Coluna Filosofia Di vina
Hoje, por volta das sete da manhã, uma moça estava deitada quase no meio da pista da Marechal Deodoro no centro do centro de Curitiba. Seu corpo jovem parecia aconchegar-se no asfalto bruto, mas seu rosto retorcido era de desconforto e dor.
Olheiras profundas acusavam que não dormira bem nas últimas noites. A multidão se aglomerava, eram seus minutos de fama, mesmo que permanecesse anônima. Quem sabe um dia tivesse sonhado em ser famosa como todos nós sonhamos em algum momento da vida.

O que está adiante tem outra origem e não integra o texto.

Definition core (st : wine_server) : gmap positive (Z * bool * list (positive * positive) * bool) := frame_core <$> ws_frames st.

Create HintDb server_core.

(** Splits a run of an operation into the runs of its parts. *)
Ltac run_steps :=
  repeat match goal with
  | H : _ ≫= _ = Some _ |- _ => apply bind_Some in H; destruct H as (? & ? & H)
  | H : Some _ = Some _ |- _ => injection H; clear H; intros; subst
  | H : None = Some _ |- _ => discriminate H
  | x : (_ * _)%type |- _ => destruct x
  | H : (_, _) = (_, _) |- _ => injection H; clear H; intros; subst
  | H : match ?x with _ => _ end = Some _ |- _ => destruct x eqn:?
  | H : match ?x with _ => _ end = (_, _) |- _ => destruct x eqn:?
  end.

(** Goes back from a state through the operations that made it. *)
Ltac core_back :=
  repeat match goal with
  | |- core ?s = core ?s => reflexivity
  | |- core (match ?x with _ => _ end) = _ => destruct x eqn:?
  | |- core (put_object ?s _ _) = ?r => change (core s = r)
  | |- core (put_conn ?s _ _) = ?r => change (core s = r)
  | |- core (s_objects ?s _) = ?r => change (core s = r)
  | |- core (s_entries ?s _) = ?r => change (core s = r)
  | |- core (s_table ?s _ _ _) = ?r => change (core s = r)
  | |- core (s_next_handle ?s _) = ?r => change (core s = r)
  | |- core (s_timers ?s _) = ?r => change (core s = r)
  | |- core (s_threads ?s _) = ?r => change (core s = r)
  | |- core (s_running ?s _) = ?r => change (core s = r)
  | |- core (s_next_tid ?s _) = ?r => change (core s = r)
  | |- core (s_conns ?s _) = ?r => change (core s = r)
  | |- core (s_held ?s _) = ?r => change (core s = r)
  | |- core (s_views ?s _) = ?r => change (core s = r)
  | |- core (s_ready ?s _) = ?r => change (core s = r)
  | |- core (s_allocs ?s _) = ?r => change (core s = r)
  | |- core (s_called ?s _ _) = ?r => change (core s = r)
  | |- core (free_entry ?s _) = ?r => change (core s = r)
  | |- core (snd (outside ?s _)) = ?r => change (core s = r)
  | |- core (horizon_server_unlink_timer_locked ?s _) = ?r => change (core s = r)
  | H : _ = Some ?s |- core ?s = _ => etransitivity; [solve [eauto 2 with server_core nocore]|]
  | H : _ = Some (_, ?s) |- core ?s = _ => etransitivity; [solve [eauto 2 with server_core nocore]|]
  | H : _ = (_, ?s) |- core ?s = _ => etransitivity; [solve [eauto 2 with server_core nocore]|]
  end.

Ltac core_run := cbv zeta; intros; run_steps; core_back; try done.

(** ** Objects and handles *)

Lemma release_core st obj : core (release_outside st obj) = core st.
Proof. unfold release_outside. core_run. Qed.
#[export] Hint Rewrite release_core : server_core.

Lemma drop_with_core free st o st' : (forall st o st', free st o = Some st' -> core st' = core st) -> drop_with free st o = Some st' -> core st' = core st.
Proof. intros Hf. unfold drop_with. destruct o as [o|]; [|by intros [= <-]]. intros H. run_steps; [done|]. by rewrite (Hf _ _ _ H). Qed.

Lemma free_core fuel st o st' : horizon_server_free_object fuel st o = Some st' -> core st' = core st.
Proof.
  revert st o st'. induction fuel as [|fuel IH]; intros st o st' H; [done|]. cbn [horizon_server_free_object] in H. apply bind_Some in H as (obj & _ & H). apply bind_Some in H as (q & _ & H).
  apply bind_Some in H as (s1 & H1%(drop_with_core _ _ _ _ IH) & H). apply bind_Some in H as (s2 & H2%(drop_with_core _ _ _ _ IH) & H). apply bind_Some in H as (s3 & H3%(drop_with_core _ _ _ _ IH) & H). injection H as <-.
  rewrite release_core, H3, H2, H1. by destruct (decide _), (decide _).
Qed.

Lemma free_object_core st o st' : free_object st o = Some st' -> core st' = core st.
Proof. apply free_core. Qed.

Lemma drop_core st o st' : drop_object st o = Some st' -> core st' = core st.
Proof. apply drop_with_core. intros ? ? ?. apply free_object_core. Qed.
#[export] Hint Resolve free_object_core drop_core : server_core.

Lemma link_core st e st' : horizon_server_link_handle_locked st e = Some st' -> core st' = core st.
Proof. unfold horizon_server_link_handle_locked. core_run. Qed.

Lemma unlink_core st e st' : horizon_server_unlink_handle_locked st e = Some st' -> core st' = core st.
Proof. unfold horizon_server_unlink_handle_locked. core_run. Qed.

Lemma set_access_core st e a st' : set_access st e a = Some st' -> core st' = core st.
Proof. unfold set_access. core_run. Qed.
#[export] Hint Resolve link_core unlink_core set_access_core : server_core.

Lemma create_core st t r st' : horizon_server_create_handle_locked st t = Some (r, st') -> core st' = core st.
Proof. unfold horizon_server_create_handle_locked, ws_alloc, horizon_server_alloc_handle, new_entry. core_run. Qed.

Lemma create_for_core st o r st' : horizon_server_create_handle_for_object_locked st o = Some (r, st') -> core st' = core st.
Proof. unfold horizon_server_create_handle_for_object_locked, ws_alloc, horizon_server_alloc_handle, new_entry. core_run. Qed.

Lemma set_name_core st o name s st' : horizon_server_set_object_name st o name = Some (s, st') -> core st' = core st.
Proof. unfold horizon_server_set_object_name, ws_alloc. core_run. Qed.
#[export] Hint Resolve create_core create_for_core set_name_core : server_core.

Lemma create_named_handle_core st t name r st' : horizon_server_create_named_object_handle_locked st t name = Some (r, st') -> core st' = core st.
Proof. unfold horizon_server_create_named_object_handle_locked. core_run. Qed.

Lemma open_named_core st t name r st' : horizon_server_open_named_object_handle st t name = Some (r, st') -> core st' = core st.
Proof. unfold horizon_server_open_named_object_handle. core_run. Qed.

Lemma duplicate_core st c h a o r st' : horizon_server_duplicate_object_handle st c h a o = Some (r, st') -> core st' = core st.
Proof. unfold horizon_server_duplicate_object_handle, ws_alloc, horizon_server_alloc_handle, new_entry. core_run. Qed.
#[export] Hint Resolve create_named_handle_core open_named_core duplicate_core : server_core.

(** ** Notifications *)

Lemma put_frame_core st w f f' : ws_frames st !! w = Some f -> frame_core f' = frame_core f -> core (put_frame st w f') = core st.
Proof. intros Hf He. unfold core, put_frame. simpl. rewrite fmap_insert, He. apply insert_id. by rewrite lookup_fmap, Hf. Qed.

Lemma notify_locked_core st w st' : horizon_sync_notify_locked st w = Some st' -> core st' = core st.
Proof. unfold horizon_sync_notify_locked. intros H. apply bind_Some in H as (f & Hf & H). injection H as <-. destruct (wt_notified f); [done|]. by apply (put_frame_core st w f). Qed.
#[export] Hint Resolve notify_locked_core : server_core.

Lemma notify_all_core l : forall st st', notify_all st l = Some st' -> core st' = core st.
Proof. induction l as [|w l IH]; intros st st' H; [by injection H as <-|]. cbn [notify_all] in H. apply bind_Some in H as (s & H1 & H). rewrite (IH _ _ H). by apply notify_locked_core in H1. Qed.

Lemma signal_changed_core st st' : horizon_server_signal_changed_locked st = Some st' -> core st' = core st.
Proof. apply notify_all_core. Qed.
#[export] Hint Resolve signal_changed_core : server_core.

Lemma consume_core st tid o obj r st' : horizon_server_consume_signal st tid o obj = Some (r, st') -> core st' = core st.
Proof. unfold horizon_server_consume_signal. destruct (horizon_mutex_acquire (ob_mutex obj) tid). core_run. Qed.
#[export] Hint Resolve consume_core : server_core.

Alguns reparavam na tímida gota de sangue que saia de seu ouvido, uns, balançando a cabeça em lamento, diziam que aquela mínima gota era prenúncio da fatalidade, outros comentavam em murmúrio o rasgo na meia-calça, o que encorajou algumas senhoras a debaterem se o furo fora feito com a batida ou se ele acusava uma condição social.
Nenhum amigo, nenhum parente por perto. Somente o lamento de estranhos. Nenhum amor ao lado para se descabelar, nenhum grito de desespero, só o vento frio da manhã ousou afagar aqueles cabelos. Seu anonimato reflete o nosso anonimato. Qualquer um de nós pode simplesmente deitar e deixar tudo para trás, coisas inacabadas, sonhos abandonados e pilhas de protelações justificadas com alguma desculpa por não ter feito o que queríamos. Todos temos malas cheias de “ainda é cedo” ou “já é tarde demais” escondidas nos escuros corredores da nossa existência. As canelas brancas roídas pelo asfalto faminto não tinham cicatrizes.
O que fez com que ela atravessasse na frente do carro? Será que fugia da solidão de mais um dia? Será que em algum balcão da cidade se fazia sentir sua falta? Será que um chefe gordo de óculos pendurados não berrava mais um atraso?
Nenhum amor ao lado para se descabelar, nenhum grito de desespero, só o vento frio da manhã ousou afagar aqueles cabelos
Se tinha sonhos, se tinha amores, nunca saberemos. Quem sabe nunca mais poderá descer do ônibus reclamando do cansaço de mais um dia e, ganhando um beijo, se aliviar de uma vida não escolhida. Ela que não poderá dar mais um oi, jamais teve a chance de dizer adeus. O dia é muito corrido e a cidade não pára para saber disso, em breve chegará a ambulância trazendo outros curiosos e espantando os velhos, os novos, embalados pelo canto lúgubre das sirenes, os velhos darão a notícia vaga aos que chegam.
Depois disso, o trânsito voltará a fluir, alguns motoristas reclamarão do congestionamento, ela provavelmente virará notícia em programa de rádio da AM e assunto na hora de intervalo. Ela ali, deitada, indiferente à cidade e a cidade, gigantesca ao seu redor, indiferente à ela, e a vida seguirá, talvez não para todos.